イシュタル・ファミリアは団長を狙った為、フレイヤ・ファミリアによって壊滅…

団長が誰かを救おうとして街を壊して回り、傷付けて回り、無罪とされたことで怨まれ、ファミリアの本拠地に火を付けられたことも相まって、
『神殺し』の禁忌を犯そうとした瞬間、つい先程の早朝にファミリアごと雷に打たれて消され、無数の光によって浄化され、建物は差し押さえられた――


まだ謝罪や感謝を徹底している分、癌には至ってないらしい…

その為だけに産まれ、殺される存在…
それは替え玉ではなく、試練を歩ませ学ばせる為だけのものなのだという。

今も生き続けている3人組の代わりのものを替え玉と言うそうだ…



『ギルド』の主神は元からおらず、
神時代が始まる千年前、ギルドの地下でダンジョンに『祈祷』を捧げ続ける神器が下され、
神々の手によって総力を持って結集されたこともあり、モンスターの地上進出を今もなお変わらず防ぎ続けている。

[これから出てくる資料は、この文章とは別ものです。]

(** [offset_y = (icon_size - new_h) // 2] *)
Definition offset_y (new_h : Z) : Z := (icon_size - new_h) / 2.

Section Script.

(** The executables on the search path, and the LANCZOS resampling
    filter of the imaging library. *)
Variable PATH : string -> option program.
Variable LANCZOS : image rgba -> Z * Z -> Z * Z -> rgba.

(** Step 2: crop to the content when there is any. *)
Definition crop_to_content (car_img : image rgba) : M (image rgba) :=
  bbox ← traced Image_getbbox (Return (Image.getbbox car_img));
  match bbox with
  | Some box =>
      car_img ← traced (Image_crop box) (Return (Image.crop car_img box));
      say "Cropped car to: " (pair_values (size car_img));;
      mret car_img
  | None => mret car_img
  end.

(** Steps 3 to 6 and the clean-up, on the content bitmap. *)
Definition compose_icon (car_img : image rgba) : M unit :=
  icon ← traced (Image_new (icon_size, icon_size))
                (Return (Image.new (icon_size, icon_size) white));
  let '(car_w, car_h) := size car_img in
  scale ← lift (scale car_w car_h);
  new_w ← lift (new_w car_w scale);
  new_h ← lift (new_h car_h scale);
  car_img ← traced (Image_resize (new_w, new_h))
                   (Image.resize LANCZOS car_img (new_w, new_h));
  say "Scaled car to: " (pair_values (size car_img));;
  let offset_x := offset_x new_w in
  let offset_y := offset_y new_h in
  icon ← traced (Image_paste (offset_x, offset_y))
                (Return (Image.paste icon car_img (offset_x, offset_y) car_img));
  say "Placed at offset: " [offset_x; offset_y];;
  icon_rgb ← traced (Image_convert "RGB") (Return (Image.convert_RGB icon));
  ImageIO.save icon_rgb icon_png;;
  say "Generated icon.png: " (pair_values (size icon_rgb));;
  os.remove car_temp_png;;
  say "Done!" [].

(** The whole script, top to bottom. *)
Definition generate_icon : M unit :=
  subprocess.run PATH rsvg_convert rsvg_args;;
  im ← ImageIO.open car_temp_png;
  car_img ← ImageIO.convert_RGBA im;
  car_img ← crop_to_content car_img;
  compose_icon car_img.

End Script.

(* ===================================================================== *)
(** * Vocabulary of the statements *)
(* ===================================================================== *)

(** A pixel the scan counts as data, and a pixel of the image with alpha
    above zero. *)
Definition nonzero (im : image rgba) (x y : Z) : Prop :=
  alpha (getpixel im (x, y)) <> 0.

Definition inside {P} (im : image P) (x y : Z) : Prop :=
  0 <= x < width im /\ 0 <= y < height im.

Definition visible (im : image rgba) (x y : Z) : Prop :=
  inside im x y /\ 0 < alpha (getpixel im (x, y)).

(** Bands are 8-bit values. *)
Definition band (v : Z) : Prop := 0 <= v <= 255.

Definition valid_rgba (p : rgba) : Prop :=
  let '(r, g, b, a) := p in band r /\ band g /\ band b /\ band a.

Definition valid_image (im : image rgba) : Prop :=
  forall x y, inside im x y -> valid_rgba (getpixel im (x, y)).

(** The call of step 1. *)
Definition rasterizer_call : call := subprocess_run (rsvg_convert :: rsvg_args).

(** Several calls recorded at once. *)
Definition record_calls (cs : list call) (w : world) : world :=
  {| fs := fs w; trace := trace w ++ cs |}.

(** The content bitmap step 2 hands on, and the calls it makes. *)
Definition content (car_img : image rgba) : image rgba :=
  match Image.getbbox car_img with
  | Some box => Image.crop car_img box
  | None => car_img
  end.

Definition crop_calls (car_img : image rgba) : list call :=
  match Image.getbbox car_img with
  | Some box =>
      [Image_getbbox; Image_crop box;
       print "Cropped car to: " (pair_values (size (Image.crop car_img box)))]
  | None => [Image_getbbox]
  end.

(** The scaled size step 4 computes from the content size. *)
Definition scaled_size (sz : Z * Z) : result (Z * Z) :=
  let '(car_w, car_h) := sz in
  scale ← scale car_w car_h;
  new_w ← new_w car_w scale;
  new_h ← new_h car_h scale;
  mret (new_w, new_h).

(** The flattened canvas after step 6, given the resized content. *)
Definition flattened (resized : image rgba) (sz : Z * Z) : image rgb :=
  Image.convert_RGB
    (Image.paste (Image.new (icon_size, icon_size) white) resized
                 (offset_x (fst sz), offset_y (snd sz)) resized).

(** The calls of steps 3 to 6 and the clean-up on the success path. *)
Definition compose_calls (sz : Z * Z) : list call :=
  [Image_new (icon_size, icon_size);
   Image_resize sz;
   print "Scaled car to: " (pair_values sz);
   Image_paste (offset_x (fst sz), offset_y (snd sz));
   print "Placed at offset: " [offset_x (fst sz); offset_y (snd sz)];
   Image_convert "RGB";
   Image_save icon_png;
   print "Generated icon.png: " [icon_size; icon_size];
   os_remove car_temp_png;
   print "Done!" []].

(** The filesystem step 1 leaves behind, whether or not it succeeded. *)
Definition rasterized (PATH : string -> option program) (w : world)
  : gmap string file :=
  match PATH rsvg_convert with
  | None => fs w
  | Some prog => snd (prog rsvg_args (fs w))
  end.

(** A rasterizer whose exit status and output file are determined by the
    vector source alone, and which leaves that source as it found it. *)
Definition reads_only_logo (prog : program) : Prop :=
  (forall m m' : gmap string file,
      m !! logo_svg = m' !! logo_svg ->
      fst (prog rsvg_args m) = fst (prog rsvg_args m') /\
      snd (prog rsvg_args m) !! car_temp_png =
      snd (prog rsvg_args m') !! car_temp_png) /\
  (forall m : gmap string file,
      snd (prog rsvg_args m) !! logo_svg = m !! logo_svg).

ゼノスとの仲立ちと建物の管理はガネーシャが全て取り仕切っており、ケイトへ下賜された。



今…皆は変わらず、いや…

以前よりも『生き生きとした表情』で生きている
厄介者が消え、脅かされる危険性も減り、安心したのだろう…


冒険者にトラウマを持つ人がいて、
やっと外に出れるようになった矢先にあんなことがあって、

更に深い傷を残し、自殺しようとまでする始末…

神国で保護し、治療場で今も治療中な訳だが…‥


それを軽視してまで、軽視しておいて、守りたいものとは、守るべきものとは一体なんだ?